There has been a global cry to end the sale of ivory and related items as the populations of elephants and rhinos have been depleted to terrifying levels due to poaching. The increased demand for ivory-made products in China and the United States has led to a lucrative and often underground worldwide trade that funds conflicts in the nations these animals live in, as well as terrorism. As activists lobby and petition state governments to ban the sale and import of ivory, not surprisingly game hunters and those who profit from the trade fight back. However, in the United States, it is the stealth campaign of the National Rifle Association that has worked the hardest to push back against the ban.
When the Obama Administration announced proposed rules to revise the Endangered Species Act to ban nearly all imports and sale of elephant ivory, the NRA immediately began lobbying Congress to stop the rule from going forward. Comments on the changes closed on September 28, 2015, and they will be reviewed as the U.S. Fish and Wildlife Service finalizes the rules (and do not need Congress’ approval to be implemented). As the rule stands now, raw ivory is banned and items containing ivory that were lawfully imported prior to January 18, 1990 (1975 if it’s from an Asian elephant) can be lawfully sold across state lines. It bans all commercial imports of ivory made items, with exceptions for antiques, certain musical instruments, sports hunted trophies and imports for law enforcement or scientific purposes.
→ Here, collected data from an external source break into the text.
(** Only the bucket of the accounts counts. *)
Lemma same_accts (d d' : boltdb) id : d' !! account_bucket = d !! account_bucket → acct_at d' id = acct_at d id.
Proof. intros Hd. unfold acct_at. simpl. by rewrite Hd. Qed.
Lemma same_accounts (d d' : boltdb) : d' !! account_bucket = d !! account_bucket → orderly ids d → balanced ids d d'.
Proof.
  intros Hd [[_ Hr] Hn Ha]. split.
  - split; [split; [done|]; simpl; by rewrite Hd|intros id a; rewrite (same_accts d) by done; apply Hn|].
    intros k t. simpl. rewrite Hd. apply Ha.
  - unfold total. rewrite (sumZ_ext (balance_at d') (balance_at d)); [reflexivity|]. intros id _. unfold balance_at.
    by rewrite (same_accts d).
Qed.
Lemma status_balanced tm tm' : same_but_status tm tm' → orderly ids (tm_database tm) → balanced ids (tm_database tm) (tm_database tm').
Proof. intros H. apply same_accounts. by apply H. Qed.

(** ** Fees *)

Lemma charge_fees acc txs tm tm' acc' rest :
  charge acc txs tm = (tm', Ok (acc', rest)) →
  rest `sublist_of` txs ∧ acc_AccountID acc' = acc_AccountID acc ∧
  acc_Balance acc' ≡₆₄ acc_Balance acc - sumZ tx_Fee rest ∧ same_but_status tm tm'.
Proof.
  revert acc tm tm' acc' rest. induction txs as [|tx txs IH]; intros acc tm tm' acc' rest H; simpl in H.
  - injection H as <- <- <-. split_and!; [done|done|simpl; apply eq64_lia; lia|done].
  - assert (∀ e tm1, set_failed tx e tm = (tm1, Ok tt) → same_but_status tm tm1) as Hfail.
    { intros e tm1 H1. apply (preserves_run _ _ _ _ _ H1), preserves_wrap, UpdateTxStatus_same. }
    do 2 (case_decide as Hc; [clear Hc; apply bind_Ok in H as (tm1 & [] & H1 & H2); apply IH in H2 as (Hsub & Hid & Hb & Hs);
      split_and!; [by apply sublist_cons|done|done|]; apply Hfail in H1; intros b Hne; rewrite Hs, H1; done|clear Hc]).
    apply bind_Ok in H as (tm1 & [acc1 rest1] & H1 & [= <- <- <-]). apply IH in H1 as (Hsub & Hid & Hb & Hs). simpl in *.
    split_and!; [by apply sublist_skip|done| |done]. rewrite Hb, wrap64_eq64. apply eq64_lia. lia.
Qed.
While it was popular in the 1800s and early 1900s to make guns with ivory handles and similar embellishments, the existing ones are largely antiques and are protected under the rules as long as they are at least 100 years old or older. However, the NRA claims that this restriction puts an undue burden on sellers, who will now be required to authenticate that the firearm is indeed an antique. Furthermore, they say such rules would also make it impossible for owners of these antiques to sell those that were restored or to repair the ivory parts.
When legislation was introduced in California to close a state loophole that still allowed the importation of ivory and items made with it prior to 1977, the NRA argued similar points. Like the proposed federal rules, California’s has an exception for antique guns. In a statement after Governor Jerry Brown signed the legislation into law in October, which bans ivory from ten different animals, the organization said the exception was not enough: “While the NRA stands in opposition to the illegal ivory trade and poaching, banning the trade and sale of legally owned, pre-ban ivory will not save any elephants and is simply a symbolic measure that deprives law-abiding citizens of property that was obtained legally and in good faith.”
However, that isn’t exactly true.
Investigations have shown that the antique loophole has often been used as a cover for illegal ivory. It is impossible to tell how old ivory is without scientific testing and, therefore, a blanket ban is seen as the best way to reduce the amount of illegal trade. For owners and importers that can verify with the required documentation that their antique is indeed at least 100-years-old, the items will be allowed.
It also doesn’t prohibit family heirlooms from being passed on or transported within the United States. If an owner wishes to sell an antique, yes, they would have to pay for the scientific testing or provide other authenticating evidence of its status. While it may seem cumbersome for the small percentage of gun owners that may run into problems, it is specifically designed to be difficult in order to curb illegal trade. It is a small price to pay to reduce the number of people that are killed in pursuit of this luxury, and prevent the extinction of some of nature’s most magnificent creatures.